● ASSIGNED TASK: After reading the data below, copy out every line that contains the word "accelerated".

● MATERIAL PROVIDED:
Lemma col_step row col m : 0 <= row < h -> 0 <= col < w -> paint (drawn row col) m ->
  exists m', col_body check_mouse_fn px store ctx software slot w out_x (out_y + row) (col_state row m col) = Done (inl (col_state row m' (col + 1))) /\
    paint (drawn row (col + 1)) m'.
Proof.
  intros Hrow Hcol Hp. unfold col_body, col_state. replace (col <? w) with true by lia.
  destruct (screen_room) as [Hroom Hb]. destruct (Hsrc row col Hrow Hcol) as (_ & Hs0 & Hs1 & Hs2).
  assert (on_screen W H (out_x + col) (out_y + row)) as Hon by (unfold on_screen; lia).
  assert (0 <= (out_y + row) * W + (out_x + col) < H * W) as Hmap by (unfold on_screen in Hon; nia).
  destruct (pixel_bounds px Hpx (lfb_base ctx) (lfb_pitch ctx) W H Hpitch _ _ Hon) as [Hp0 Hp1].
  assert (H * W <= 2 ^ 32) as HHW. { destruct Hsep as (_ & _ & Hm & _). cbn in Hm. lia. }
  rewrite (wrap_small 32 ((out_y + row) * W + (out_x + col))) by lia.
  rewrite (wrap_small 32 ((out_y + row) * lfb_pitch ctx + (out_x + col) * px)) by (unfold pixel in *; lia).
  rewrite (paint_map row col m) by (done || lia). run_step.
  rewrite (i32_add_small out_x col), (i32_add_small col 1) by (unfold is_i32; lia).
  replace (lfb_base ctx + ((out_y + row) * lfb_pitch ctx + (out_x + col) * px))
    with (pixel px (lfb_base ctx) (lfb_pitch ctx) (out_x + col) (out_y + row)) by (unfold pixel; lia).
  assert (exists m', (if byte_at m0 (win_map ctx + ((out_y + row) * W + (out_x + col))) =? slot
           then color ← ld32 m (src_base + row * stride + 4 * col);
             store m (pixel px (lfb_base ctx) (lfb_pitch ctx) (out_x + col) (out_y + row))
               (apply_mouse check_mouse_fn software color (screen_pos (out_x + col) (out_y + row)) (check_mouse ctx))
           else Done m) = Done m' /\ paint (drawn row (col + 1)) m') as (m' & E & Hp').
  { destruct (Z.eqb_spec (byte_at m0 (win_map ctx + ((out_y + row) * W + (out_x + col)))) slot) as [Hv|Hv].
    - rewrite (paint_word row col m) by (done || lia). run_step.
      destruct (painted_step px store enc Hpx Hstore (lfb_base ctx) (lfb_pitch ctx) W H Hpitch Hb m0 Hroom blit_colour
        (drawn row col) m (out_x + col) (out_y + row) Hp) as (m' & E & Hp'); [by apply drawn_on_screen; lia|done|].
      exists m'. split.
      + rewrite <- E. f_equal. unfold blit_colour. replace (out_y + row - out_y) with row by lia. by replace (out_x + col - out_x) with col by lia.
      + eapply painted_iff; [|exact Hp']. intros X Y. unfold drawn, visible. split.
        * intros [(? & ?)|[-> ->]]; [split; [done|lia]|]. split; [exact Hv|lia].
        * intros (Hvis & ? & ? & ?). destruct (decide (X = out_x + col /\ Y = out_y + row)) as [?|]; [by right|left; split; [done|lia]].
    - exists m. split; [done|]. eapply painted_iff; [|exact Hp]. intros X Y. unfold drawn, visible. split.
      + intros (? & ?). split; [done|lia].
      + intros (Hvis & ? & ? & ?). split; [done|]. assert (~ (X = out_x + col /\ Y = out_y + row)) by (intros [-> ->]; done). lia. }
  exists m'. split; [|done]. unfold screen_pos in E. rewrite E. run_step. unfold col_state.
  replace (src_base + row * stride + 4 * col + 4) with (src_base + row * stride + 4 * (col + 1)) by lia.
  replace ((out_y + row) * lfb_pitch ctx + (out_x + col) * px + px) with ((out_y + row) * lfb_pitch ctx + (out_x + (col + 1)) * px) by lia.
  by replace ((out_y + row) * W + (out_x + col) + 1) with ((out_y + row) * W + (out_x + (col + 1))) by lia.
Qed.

* * *

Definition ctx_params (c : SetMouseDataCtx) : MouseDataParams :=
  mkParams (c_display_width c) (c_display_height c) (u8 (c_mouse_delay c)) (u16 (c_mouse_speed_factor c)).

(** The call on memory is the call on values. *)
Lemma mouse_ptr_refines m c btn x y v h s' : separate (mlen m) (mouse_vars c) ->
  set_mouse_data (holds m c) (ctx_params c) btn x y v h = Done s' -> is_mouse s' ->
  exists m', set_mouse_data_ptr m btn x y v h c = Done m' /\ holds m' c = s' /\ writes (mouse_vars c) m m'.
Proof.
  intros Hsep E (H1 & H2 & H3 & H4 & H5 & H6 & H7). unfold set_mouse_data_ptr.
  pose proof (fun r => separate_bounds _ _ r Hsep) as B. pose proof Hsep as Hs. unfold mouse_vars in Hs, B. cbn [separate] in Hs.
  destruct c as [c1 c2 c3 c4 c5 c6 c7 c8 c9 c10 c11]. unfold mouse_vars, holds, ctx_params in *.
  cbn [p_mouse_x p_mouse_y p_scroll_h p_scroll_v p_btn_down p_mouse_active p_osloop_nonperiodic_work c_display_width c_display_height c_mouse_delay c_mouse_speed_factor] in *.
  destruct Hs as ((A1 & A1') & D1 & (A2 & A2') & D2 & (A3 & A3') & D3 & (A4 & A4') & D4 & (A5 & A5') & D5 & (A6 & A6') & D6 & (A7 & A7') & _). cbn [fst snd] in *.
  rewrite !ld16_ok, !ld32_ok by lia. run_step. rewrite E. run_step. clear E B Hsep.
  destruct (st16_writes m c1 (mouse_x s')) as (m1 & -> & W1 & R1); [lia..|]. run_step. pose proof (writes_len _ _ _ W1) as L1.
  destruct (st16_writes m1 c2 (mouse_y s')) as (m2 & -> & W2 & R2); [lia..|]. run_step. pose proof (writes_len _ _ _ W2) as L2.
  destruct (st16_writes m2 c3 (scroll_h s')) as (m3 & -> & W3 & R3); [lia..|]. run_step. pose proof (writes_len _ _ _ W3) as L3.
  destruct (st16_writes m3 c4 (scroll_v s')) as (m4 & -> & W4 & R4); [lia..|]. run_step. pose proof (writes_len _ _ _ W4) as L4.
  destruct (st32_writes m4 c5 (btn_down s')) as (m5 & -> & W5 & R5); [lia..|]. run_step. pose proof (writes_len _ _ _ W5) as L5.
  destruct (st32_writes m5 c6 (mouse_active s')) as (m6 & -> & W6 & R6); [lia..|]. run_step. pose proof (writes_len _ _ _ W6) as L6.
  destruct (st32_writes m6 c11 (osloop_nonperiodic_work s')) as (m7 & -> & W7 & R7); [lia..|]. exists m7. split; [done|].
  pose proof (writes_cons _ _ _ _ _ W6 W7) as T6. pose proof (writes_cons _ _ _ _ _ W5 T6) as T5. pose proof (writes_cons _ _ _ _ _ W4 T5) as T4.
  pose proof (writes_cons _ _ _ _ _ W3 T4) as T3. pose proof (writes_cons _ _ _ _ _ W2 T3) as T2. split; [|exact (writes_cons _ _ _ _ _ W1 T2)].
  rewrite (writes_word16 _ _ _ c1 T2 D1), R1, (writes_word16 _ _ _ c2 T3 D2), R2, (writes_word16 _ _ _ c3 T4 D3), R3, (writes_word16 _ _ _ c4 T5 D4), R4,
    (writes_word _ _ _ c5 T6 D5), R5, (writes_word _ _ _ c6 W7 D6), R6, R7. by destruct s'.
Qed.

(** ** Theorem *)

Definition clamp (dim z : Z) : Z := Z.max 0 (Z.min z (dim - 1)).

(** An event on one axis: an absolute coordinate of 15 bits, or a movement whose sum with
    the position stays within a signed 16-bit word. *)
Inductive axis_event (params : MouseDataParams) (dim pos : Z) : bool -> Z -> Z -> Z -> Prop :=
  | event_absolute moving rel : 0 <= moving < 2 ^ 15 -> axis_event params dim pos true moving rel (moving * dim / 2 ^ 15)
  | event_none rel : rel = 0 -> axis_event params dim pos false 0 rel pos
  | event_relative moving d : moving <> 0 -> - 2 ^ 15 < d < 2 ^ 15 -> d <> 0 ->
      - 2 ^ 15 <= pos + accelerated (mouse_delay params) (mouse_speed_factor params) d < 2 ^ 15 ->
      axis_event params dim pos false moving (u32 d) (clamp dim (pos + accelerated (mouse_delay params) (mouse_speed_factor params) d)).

...

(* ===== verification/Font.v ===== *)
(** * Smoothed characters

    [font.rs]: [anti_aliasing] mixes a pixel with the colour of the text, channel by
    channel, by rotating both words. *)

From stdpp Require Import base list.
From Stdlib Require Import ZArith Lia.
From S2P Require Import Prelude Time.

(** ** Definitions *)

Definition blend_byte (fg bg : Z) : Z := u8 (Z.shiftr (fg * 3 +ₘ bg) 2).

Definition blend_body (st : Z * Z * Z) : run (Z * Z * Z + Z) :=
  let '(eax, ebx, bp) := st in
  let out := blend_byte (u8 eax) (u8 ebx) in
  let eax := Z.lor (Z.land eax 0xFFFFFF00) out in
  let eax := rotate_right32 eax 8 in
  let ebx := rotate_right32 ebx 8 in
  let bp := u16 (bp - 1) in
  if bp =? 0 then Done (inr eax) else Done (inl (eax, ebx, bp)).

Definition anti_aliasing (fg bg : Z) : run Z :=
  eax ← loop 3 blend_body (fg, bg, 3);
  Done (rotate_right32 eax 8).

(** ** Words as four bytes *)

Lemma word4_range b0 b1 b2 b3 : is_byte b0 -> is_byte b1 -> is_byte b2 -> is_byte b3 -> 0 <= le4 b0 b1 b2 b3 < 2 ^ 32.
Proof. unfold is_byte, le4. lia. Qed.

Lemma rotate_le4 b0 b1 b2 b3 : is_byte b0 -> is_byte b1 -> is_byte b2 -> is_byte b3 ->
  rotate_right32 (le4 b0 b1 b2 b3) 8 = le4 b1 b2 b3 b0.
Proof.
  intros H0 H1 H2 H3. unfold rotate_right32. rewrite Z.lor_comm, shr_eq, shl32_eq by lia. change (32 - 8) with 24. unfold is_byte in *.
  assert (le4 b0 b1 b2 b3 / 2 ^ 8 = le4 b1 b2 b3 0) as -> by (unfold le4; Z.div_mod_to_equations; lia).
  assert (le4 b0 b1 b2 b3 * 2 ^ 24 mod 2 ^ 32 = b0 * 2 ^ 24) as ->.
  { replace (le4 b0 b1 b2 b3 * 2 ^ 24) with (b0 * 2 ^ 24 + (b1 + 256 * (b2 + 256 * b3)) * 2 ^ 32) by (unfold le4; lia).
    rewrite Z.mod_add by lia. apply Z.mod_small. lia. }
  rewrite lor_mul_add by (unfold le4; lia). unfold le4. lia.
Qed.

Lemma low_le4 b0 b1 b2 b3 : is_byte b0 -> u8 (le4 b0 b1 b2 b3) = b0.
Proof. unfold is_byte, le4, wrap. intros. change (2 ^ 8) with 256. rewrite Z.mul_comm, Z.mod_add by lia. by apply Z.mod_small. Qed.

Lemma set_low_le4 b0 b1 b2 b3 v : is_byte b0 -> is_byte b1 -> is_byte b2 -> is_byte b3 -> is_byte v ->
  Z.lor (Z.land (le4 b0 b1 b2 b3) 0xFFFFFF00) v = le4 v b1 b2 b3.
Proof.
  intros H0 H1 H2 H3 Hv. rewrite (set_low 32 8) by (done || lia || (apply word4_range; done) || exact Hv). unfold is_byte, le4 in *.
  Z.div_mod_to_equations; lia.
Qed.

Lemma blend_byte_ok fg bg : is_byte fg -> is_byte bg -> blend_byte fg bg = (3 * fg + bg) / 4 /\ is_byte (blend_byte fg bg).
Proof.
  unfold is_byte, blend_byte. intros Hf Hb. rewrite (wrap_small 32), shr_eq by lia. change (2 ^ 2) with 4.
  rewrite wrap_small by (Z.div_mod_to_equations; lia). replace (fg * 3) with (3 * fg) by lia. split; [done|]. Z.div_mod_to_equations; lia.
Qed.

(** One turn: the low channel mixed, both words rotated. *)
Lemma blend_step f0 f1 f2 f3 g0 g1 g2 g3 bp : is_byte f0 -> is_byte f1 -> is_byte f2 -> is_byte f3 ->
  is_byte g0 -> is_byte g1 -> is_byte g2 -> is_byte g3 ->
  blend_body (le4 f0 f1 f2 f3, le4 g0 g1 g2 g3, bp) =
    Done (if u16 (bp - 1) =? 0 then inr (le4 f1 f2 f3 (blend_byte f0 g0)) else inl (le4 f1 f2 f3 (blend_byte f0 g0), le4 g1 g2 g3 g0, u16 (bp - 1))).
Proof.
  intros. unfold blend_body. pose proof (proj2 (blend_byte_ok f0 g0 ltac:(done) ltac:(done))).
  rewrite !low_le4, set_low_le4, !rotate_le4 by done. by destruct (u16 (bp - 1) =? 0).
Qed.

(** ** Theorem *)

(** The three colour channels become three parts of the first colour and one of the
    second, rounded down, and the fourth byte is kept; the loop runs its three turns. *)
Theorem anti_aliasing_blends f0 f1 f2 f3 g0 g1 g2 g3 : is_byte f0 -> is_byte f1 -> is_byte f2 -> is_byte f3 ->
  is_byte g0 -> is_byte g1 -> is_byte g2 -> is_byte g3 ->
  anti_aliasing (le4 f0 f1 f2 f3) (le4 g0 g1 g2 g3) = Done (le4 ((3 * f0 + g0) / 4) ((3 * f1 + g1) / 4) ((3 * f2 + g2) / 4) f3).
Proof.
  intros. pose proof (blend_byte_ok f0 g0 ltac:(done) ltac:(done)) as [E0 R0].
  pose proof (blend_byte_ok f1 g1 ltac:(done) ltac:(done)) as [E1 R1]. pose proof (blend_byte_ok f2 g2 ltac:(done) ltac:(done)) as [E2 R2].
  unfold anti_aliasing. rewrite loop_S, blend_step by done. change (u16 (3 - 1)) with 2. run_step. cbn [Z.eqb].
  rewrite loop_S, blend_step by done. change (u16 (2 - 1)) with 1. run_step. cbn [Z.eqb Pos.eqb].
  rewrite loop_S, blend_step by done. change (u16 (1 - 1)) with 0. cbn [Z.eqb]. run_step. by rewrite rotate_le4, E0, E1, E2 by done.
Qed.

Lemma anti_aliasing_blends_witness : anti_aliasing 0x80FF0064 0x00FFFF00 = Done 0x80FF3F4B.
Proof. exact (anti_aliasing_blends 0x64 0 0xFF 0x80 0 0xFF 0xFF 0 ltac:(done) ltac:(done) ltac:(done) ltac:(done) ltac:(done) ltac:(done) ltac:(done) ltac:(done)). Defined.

● SOLUTION FOR THIS PROBLEM:
      - 2 ^ 15 <= pos + accelerated (mouse_delay params) (mouse_speed_factor params) d < 2 ^ 15 ->
      axis_event params dim pos false moving (u32 d) (clamp dim (pos + accelerated (mouse_delay params) (mouse_speed_factor params) d)).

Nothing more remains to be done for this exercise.